### Aim of the task:
From the entries below, reproduce exactly the line containing "Import ListNotations.", the line containing "(s : string)", and every line in between, with nothing added.

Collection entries
(** * bytechomp: schema derivation and pattern compilation

    A shallow embedding of [bytechomp/data_descriptor.py]:
    [build_data_description] walks the fields of a dataclass and produces an
    ordered description of the binary layout, [build_data_pattern] flattens
    such a description into the format string handed to [struct].

    The module [bytechomp.datatypes] (the registry of elementary types) is
    imported by the source but is not part of it; the development is
    parameterised over it, and over what the interpreter decides: the range
    of index-sized integers, the memory for a list, the limit on the digits
    of an integer converted to text, the text of the type of an object. *)

From Stdlib Require Import String List ZArith Lia Bool Ascii DecimalString.
Import ListNotations.
Local Open Scope string_scope.
Local Open Scope Z_scope.

Set Implicit Arguments.
Set Warnings "-register-all,-notation-for-abbreviation".

(** ** Python values and exceptions *)

(** Values that occur as field defaults and as [Annotated] metadata.  Only the
    distinctions the source observes are kept: [type(length) != int] tells an
    [int] from everything else ([bool] included), [field.default == MISSING]
    tells a declared default of any value from an absent one. *)
Inductive pyobj : Type :=
| PNone
| PInt (z : Z)
| PBool (b : bool)
| PStr (s : string)
| PBytes (b : list Byte.byte)
| POther (repr : string).

(** [type(o) == int] *)
Definition is_int (o : pyobj) : bool :=
  match o with PInt _ => true | _ => false end.

(** [raise Exception(msg)] in the source; [fields()] raises [TypeError] on a
    type that is not a dataclass, [description.items()] raises [AttributeError]
    on an object that is not a dictionary.  The interpreter raises
    [OverflowError] and [MemoryError] from a list multiplication and
    [ValueError] from the conversion of an [int] to text. *)
Inductive exn : Type :=
| Exception (msg : string)
| TypeError (msg : string)
| AttributeError (msg : string)
| OverflowError (msg : string)
| MemoryError (msg : string)
| ValueError (msg : string).

Inductive result (A : Type) : Type :=
| Ok (a : A)
| Raise (e : exn).
Arguments Raise {A} e.

Definition bind {A B : Type} (r : result A) (k : A -> result B) : result B :=
  match r with
  | Ok a => k a
  | Raise e => Raise e
  end.

Notation "x <- r ;; k" := (bind r (fun x => k))
  (at level 61, r at next level, right associativity).

Definition is_ok {A : Type} (r : result A) : bool :=
  match r with Ok _ => true | Raise _ => false end.

(** [str(n)] for a Python [int]: decimal digits, a leading minus sign when
    negative. *)
Definition str_of_int (n : Z) : string := NilZero.string_of_int (Z.to_int n).

(** [sub in s] on strings. *)
Fixpoint contains (sub s : string) : bool :=
  if String.prefix sub s then true
  else match s with
       | EmptyString => false
       | String _ s' => contains sub s'
       end.

(** ** Ordered dictionaries

    [collections.OrderedDict] with string keys: insertion order is kept,
    assigning to a key that is present replaces the value in place. *)
Section OrderedDict.
Variable V : Type.

Definition OrderedDict := list (string * V).

Fixpoint od_set (k : string) (v : V) (od : OrderedDict) : OrderedDict :=
  match od with
  | [] => [(k, v)]
  | (k', v') :: rest =>
      if String.eqb k' k then (k, v) :: rest
      else (k', v') :: od_set k v rest
  end.

Fixpoint od_get (k : string) (od : OrderedDict) : option V :=
  match od with
  | [] => None
  | (k', v') :: rest => if String.eqb k' k then Some v' else od_get k rest
  end.
End OrderedDict.

Section Registry.

(** The members of [ELEMENTARY_TYPE_LIST]. *)
Variable ELEMENTARY_TYPE : Type.

(** ** Type objects

    The declared type of a field, classified by the tests the source applies
    to it, in the order it applies them. *)
Record Field (T : Type) : Type := mkField {
  name : string;
  type : T;
  default : option pyobj           (* [None] is [MISSING] *)
}.

Inductive pytype : Type :=
| TElementary (k : ELEMENTARY_TYPE)       (* [t in ELEMENTARY_TYPE_LIST] *)
| TDataclass (qualname : string) (flds : list (Field pytype))
                                          (* [isclass(t) and is_dataclass(t)] *)
| TAnnotated (arg_type : pytype) (metadata : list pyobj)
                                          (* [get_origin(t) == Annotated];
                                             [get_args(t)] is
                                             [arg_type :: metadata] *)
| TListOf (list_type_args : list pytype)  (* [get_origin(t) == list] *)
| TList                                   (* the builtin [list] *)
| TBytes                                  (* the builtin [bytes] *)
| TStr                                    (* the builtin [str] *)
| TOther (repr : string).                 (* any other object *)

Definition field := Field pytype.

(** The three tables of the registry. *)
Variable TYPE_TO_PYTYPE : ELEMENTARY_TYPE -> pytype.
Variable TYPE_TO_TAG : ELEMENTARY_TYPE -> string.
Variable TYPE_TO_LENGTH : ELEMENTARY_TYPE -> Z.

(** [str(t)] of a type object, as interpolated into error messages. *)
Variable py_str : pytype -> string.

(** What the interpreter decides: [sys.maxsize], the largest index-sized
    integer; the length of the longest list it manages to allocate;
    [sys.get_int_max_str_digits()], the limit on the digits of an [int]
    converted to text, [0] when there is none; and [str(type(x))] of an
    object. *)
Class Interpreter : Type := {
  maxsize : Z;
  list_capacity : Z;
  int_max_str_digits : Z;
  py_type_str : pytype -> string
}.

### Result for this task:
Import ListNotations.
Local Open Scope string_scope.
Local Open Scope Z_scope.

Set Implicit Arguments.
Set Warnings "-register-all,-notation-for-abbreviation".

(** ** Python values and exceptions *)

(** Values that occur as field defaults and as [Annotated] metadata.  Only the
    distinctions the source observes are kept: [type(length) != int] tells an
    [int] from everything else ([bool] included), [field.default == MISSING]
    tells a declared default of any value from an absent one. *)
Inductive pyobj : Type :=
| PNone
| PInt (z : Z)
| PBool (b : bool)
| PStr (s : string)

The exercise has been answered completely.